> [WORK INSTRUCTIONS] In the lines below, the string "else" may appear; say how many lines hold it and give nothing more.

═══ DATA EXTRACT

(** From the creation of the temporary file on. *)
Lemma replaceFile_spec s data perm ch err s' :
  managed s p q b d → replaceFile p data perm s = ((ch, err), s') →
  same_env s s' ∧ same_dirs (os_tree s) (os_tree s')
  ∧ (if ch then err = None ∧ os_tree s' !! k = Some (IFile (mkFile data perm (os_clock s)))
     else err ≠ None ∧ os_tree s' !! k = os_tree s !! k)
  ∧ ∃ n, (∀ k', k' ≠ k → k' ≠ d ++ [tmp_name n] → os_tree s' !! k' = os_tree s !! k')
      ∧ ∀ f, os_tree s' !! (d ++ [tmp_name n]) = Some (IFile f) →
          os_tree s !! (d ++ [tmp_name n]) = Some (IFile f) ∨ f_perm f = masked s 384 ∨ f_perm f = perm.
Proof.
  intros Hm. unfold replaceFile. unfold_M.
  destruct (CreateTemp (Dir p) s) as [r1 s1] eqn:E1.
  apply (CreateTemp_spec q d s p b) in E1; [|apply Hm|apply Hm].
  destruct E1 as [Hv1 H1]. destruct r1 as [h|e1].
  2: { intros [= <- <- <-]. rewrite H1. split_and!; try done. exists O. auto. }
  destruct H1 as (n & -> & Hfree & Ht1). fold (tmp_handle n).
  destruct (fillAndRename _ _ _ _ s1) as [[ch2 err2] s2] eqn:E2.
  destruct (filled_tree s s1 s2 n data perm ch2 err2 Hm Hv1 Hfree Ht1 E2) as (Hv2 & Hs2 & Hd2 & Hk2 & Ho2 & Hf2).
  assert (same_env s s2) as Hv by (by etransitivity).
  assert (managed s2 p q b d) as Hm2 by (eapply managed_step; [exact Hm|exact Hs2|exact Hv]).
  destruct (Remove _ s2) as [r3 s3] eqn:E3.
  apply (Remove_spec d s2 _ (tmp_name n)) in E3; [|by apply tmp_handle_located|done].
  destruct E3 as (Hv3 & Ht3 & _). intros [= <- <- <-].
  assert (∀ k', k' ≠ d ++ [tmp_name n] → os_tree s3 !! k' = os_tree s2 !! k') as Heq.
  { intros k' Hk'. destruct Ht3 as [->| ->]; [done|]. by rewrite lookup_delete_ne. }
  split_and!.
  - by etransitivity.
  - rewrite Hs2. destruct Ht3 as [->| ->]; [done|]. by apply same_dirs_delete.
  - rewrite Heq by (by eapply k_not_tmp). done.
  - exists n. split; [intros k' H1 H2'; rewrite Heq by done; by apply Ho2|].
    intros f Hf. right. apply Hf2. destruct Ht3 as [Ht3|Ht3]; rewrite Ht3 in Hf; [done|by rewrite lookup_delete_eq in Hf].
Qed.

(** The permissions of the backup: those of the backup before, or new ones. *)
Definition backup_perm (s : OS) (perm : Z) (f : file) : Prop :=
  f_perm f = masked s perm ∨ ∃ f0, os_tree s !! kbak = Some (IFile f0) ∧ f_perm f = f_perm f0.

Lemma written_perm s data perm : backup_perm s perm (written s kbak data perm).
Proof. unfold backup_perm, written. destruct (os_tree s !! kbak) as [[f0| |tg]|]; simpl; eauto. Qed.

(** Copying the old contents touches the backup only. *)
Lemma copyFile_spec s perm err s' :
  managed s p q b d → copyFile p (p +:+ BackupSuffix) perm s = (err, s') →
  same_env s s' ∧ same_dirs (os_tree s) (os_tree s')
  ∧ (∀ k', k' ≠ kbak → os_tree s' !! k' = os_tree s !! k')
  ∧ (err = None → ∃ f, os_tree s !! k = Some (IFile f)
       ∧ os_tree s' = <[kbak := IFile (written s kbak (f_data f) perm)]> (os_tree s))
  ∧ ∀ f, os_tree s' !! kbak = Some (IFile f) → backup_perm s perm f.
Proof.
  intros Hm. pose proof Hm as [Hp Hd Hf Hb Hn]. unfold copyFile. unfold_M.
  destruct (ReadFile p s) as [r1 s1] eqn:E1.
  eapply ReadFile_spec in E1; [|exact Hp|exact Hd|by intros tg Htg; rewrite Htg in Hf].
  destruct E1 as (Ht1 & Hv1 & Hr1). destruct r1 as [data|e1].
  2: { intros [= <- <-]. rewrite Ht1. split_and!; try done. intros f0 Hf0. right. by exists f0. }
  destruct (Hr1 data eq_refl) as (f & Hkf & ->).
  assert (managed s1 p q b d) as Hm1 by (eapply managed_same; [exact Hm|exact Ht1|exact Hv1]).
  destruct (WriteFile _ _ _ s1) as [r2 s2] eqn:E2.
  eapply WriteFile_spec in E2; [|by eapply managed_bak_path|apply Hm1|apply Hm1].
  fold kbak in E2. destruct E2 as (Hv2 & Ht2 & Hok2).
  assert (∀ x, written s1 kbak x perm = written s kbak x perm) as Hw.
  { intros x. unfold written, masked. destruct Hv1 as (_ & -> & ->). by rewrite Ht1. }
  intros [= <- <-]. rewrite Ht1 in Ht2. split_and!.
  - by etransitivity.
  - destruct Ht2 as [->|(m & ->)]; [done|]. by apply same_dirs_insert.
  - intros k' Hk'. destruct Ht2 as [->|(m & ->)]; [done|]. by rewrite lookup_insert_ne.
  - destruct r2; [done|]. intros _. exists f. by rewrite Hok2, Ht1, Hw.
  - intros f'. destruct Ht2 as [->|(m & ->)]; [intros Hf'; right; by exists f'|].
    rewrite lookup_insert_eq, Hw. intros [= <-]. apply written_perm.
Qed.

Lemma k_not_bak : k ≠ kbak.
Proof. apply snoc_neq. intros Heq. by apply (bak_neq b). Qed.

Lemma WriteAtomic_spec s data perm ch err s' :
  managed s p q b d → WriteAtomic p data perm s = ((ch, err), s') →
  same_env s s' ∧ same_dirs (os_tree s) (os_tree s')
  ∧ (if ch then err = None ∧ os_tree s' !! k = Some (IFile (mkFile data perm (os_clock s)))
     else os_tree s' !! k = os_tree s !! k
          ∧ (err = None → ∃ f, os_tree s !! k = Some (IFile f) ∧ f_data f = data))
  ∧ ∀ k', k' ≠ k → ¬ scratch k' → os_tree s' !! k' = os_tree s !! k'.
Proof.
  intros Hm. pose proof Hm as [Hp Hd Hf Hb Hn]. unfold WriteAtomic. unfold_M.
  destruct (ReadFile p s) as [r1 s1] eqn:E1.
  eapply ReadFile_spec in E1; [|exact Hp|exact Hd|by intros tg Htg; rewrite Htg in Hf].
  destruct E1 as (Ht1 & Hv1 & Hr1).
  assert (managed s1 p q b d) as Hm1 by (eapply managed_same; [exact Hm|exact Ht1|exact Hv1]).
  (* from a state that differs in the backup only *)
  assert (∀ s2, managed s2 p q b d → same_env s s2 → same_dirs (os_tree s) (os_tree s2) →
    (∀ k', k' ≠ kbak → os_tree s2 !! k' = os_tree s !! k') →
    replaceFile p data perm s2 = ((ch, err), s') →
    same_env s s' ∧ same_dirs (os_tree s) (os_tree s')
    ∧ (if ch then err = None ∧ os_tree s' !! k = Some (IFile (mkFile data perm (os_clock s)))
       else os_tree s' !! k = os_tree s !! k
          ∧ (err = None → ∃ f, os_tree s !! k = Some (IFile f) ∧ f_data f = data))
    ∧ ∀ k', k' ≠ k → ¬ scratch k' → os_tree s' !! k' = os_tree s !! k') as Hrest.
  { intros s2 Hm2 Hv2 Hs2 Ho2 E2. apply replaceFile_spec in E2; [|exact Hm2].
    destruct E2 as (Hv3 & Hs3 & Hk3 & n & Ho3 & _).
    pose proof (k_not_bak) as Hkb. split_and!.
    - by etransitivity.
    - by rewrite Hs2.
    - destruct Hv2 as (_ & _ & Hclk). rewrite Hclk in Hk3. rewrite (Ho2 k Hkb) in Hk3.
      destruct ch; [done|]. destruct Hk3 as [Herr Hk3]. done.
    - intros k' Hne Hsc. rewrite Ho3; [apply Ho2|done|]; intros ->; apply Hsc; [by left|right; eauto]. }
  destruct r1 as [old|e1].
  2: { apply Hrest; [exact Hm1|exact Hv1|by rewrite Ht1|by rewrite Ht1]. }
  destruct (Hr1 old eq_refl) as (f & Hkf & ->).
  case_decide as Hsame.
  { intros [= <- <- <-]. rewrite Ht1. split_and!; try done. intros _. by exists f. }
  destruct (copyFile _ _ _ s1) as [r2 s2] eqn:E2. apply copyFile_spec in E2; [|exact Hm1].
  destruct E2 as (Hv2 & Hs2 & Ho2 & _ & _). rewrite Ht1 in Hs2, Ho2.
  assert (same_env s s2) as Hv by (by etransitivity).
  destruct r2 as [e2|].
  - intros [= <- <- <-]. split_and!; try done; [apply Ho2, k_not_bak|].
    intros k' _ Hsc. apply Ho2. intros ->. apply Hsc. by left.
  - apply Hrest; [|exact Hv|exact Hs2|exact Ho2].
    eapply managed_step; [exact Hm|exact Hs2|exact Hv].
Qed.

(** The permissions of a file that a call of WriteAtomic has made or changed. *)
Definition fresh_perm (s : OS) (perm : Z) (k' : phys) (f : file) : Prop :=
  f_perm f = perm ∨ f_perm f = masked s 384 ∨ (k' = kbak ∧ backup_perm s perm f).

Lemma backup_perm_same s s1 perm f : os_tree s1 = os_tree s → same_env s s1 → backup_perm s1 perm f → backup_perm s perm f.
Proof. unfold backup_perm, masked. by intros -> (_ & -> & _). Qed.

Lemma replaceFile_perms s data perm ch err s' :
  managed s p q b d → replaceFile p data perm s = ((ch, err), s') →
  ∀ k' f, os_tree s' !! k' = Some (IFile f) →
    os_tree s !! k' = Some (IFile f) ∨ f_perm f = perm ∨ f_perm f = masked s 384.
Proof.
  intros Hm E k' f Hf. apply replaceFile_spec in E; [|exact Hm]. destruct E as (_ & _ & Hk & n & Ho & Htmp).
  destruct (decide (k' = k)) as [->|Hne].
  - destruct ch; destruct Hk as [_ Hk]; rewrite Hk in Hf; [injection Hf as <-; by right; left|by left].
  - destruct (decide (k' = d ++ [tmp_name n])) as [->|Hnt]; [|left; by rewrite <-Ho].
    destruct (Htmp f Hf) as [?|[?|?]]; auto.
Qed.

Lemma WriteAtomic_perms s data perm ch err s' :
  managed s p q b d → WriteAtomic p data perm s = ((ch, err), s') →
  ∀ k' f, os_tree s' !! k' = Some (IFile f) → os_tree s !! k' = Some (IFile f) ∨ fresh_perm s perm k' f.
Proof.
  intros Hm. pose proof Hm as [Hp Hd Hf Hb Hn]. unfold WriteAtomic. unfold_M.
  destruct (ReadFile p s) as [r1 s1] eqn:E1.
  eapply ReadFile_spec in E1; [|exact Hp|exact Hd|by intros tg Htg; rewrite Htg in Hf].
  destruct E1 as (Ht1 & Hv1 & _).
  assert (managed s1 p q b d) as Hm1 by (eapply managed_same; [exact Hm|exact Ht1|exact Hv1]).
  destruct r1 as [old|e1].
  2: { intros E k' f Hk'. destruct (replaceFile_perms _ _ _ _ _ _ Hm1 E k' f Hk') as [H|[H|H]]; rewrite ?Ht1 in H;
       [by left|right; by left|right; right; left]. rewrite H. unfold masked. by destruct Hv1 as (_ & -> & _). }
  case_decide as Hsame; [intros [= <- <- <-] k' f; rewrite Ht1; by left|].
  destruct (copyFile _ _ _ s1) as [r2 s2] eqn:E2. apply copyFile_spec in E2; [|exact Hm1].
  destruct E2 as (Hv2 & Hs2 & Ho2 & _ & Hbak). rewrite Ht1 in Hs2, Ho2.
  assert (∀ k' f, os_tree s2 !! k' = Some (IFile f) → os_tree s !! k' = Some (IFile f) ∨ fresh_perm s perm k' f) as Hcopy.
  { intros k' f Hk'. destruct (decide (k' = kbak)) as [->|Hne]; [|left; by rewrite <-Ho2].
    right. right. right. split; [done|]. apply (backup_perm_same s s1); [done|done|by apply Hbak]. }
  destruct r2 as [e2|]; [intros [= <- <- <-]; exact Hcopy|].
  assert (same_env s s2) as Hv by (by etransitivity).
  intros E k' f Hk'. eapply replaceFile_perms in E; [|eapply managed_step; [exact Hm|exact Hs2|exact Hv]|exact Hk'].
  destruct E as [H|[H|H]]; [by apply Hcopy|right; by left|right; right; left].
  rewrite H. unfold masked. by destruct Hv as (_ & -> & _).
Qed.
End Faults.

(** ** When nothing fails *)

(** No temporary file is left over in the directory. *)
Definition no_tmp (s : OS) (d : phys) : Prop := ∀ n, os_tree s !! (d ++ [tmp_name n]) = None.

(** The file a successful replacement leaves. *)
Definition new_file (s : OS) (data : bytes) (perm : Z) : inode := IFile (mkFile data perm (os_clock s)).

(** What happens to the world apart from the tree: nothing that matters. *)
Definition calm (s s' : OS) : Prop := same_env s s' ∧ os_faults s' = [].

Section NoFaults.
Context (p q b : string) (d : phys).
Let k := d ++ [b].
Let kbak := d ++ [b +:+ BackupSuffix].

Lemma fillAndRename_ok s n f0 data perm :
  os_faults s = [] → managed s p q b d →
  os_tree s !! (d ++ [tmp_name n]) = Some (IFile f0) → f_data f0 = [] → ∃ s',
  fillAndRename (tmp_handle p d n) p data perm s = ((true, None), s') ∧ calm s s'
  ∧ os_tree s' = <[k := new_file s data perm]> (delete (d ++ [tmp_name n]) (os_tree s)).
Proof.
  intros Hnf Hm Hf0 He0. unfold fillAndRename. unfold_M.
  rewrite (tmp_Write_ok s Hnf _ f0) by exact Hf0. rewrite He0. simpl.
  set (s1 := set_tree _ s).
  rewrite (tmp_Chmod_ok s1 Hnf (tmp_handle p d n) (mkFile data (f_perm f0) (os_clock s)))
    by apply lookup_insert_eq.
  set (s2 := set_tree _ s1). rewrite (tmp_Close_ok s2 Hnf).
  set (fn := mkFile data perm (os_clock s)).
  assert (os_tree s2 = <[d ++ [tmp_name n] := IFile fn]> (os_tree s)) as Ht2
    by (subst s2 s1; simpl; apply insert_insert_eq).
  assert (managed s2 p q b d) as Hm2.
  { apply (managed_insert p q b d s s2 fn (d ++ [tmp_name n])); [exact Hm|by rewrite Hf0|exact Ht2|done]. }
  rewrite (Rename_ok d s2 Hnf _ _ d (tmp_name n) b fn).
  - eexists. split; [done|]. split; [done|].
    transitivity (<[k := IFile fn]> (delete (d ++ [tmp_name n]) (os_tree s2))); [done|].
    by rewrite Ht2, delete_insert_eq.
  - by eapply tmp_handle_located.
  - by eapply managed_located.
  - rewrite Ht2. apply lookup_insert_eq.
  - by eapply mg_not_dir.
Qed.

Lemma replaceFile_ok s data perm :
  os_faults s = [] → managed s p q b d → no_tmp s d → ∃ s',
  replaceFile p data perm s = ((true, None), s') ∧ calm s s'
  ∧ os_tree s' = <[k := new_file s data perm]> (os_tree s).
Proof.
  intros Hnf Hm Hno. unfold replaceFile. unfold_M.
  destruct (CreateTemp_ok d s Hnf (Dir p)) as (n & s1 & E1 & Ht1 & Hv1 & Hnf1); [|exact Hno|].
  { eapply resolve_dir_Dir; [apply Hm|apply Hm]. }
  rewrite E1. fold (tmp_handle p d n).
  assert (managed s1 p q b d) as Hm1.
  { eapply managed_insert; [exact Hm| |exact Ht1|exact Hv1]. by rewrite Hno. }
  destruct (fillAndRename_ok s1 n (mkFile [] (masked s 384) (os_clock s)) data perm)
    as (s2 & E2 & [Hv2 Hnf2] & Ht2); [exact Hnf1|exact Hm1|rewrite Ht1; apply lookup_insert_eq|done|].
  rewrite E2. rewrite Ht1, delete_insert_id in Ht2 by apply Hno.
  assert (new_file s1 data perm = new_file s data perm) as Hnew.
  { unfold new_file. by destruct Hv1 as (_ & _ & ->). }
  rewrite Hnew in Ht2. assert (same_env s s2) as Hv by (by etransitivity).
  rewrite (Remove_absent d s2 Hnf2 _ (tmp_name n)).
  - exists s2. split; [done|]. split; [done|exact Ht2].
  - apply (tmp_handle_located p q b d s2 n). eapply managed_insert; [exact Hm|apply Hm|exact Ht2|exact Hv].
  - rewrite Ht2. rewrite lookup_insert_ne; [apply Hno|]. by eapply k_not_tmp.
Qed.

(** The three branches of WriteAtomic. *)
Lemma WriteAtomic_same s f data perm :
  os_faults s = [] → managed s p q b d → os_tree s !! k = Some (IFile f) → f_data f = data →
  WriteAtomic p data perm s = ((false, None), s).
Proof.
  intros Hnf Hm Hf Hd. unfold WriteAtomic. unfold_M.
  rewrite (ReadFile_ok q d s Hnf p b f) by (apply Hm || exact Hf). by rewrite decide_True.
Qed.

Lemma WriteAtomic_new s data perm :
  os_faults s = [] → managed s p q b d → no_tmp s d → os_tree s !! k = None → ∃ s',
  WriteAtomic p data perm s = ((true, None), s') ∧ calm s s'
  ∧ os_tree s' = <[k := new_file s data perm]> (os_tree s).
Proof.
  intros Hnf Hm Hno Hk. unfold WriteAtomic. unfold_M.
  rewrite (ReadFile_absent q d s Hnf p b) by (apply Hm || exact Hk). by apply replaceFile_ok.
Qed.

══════

> [WRITTEN SOLUTION] 3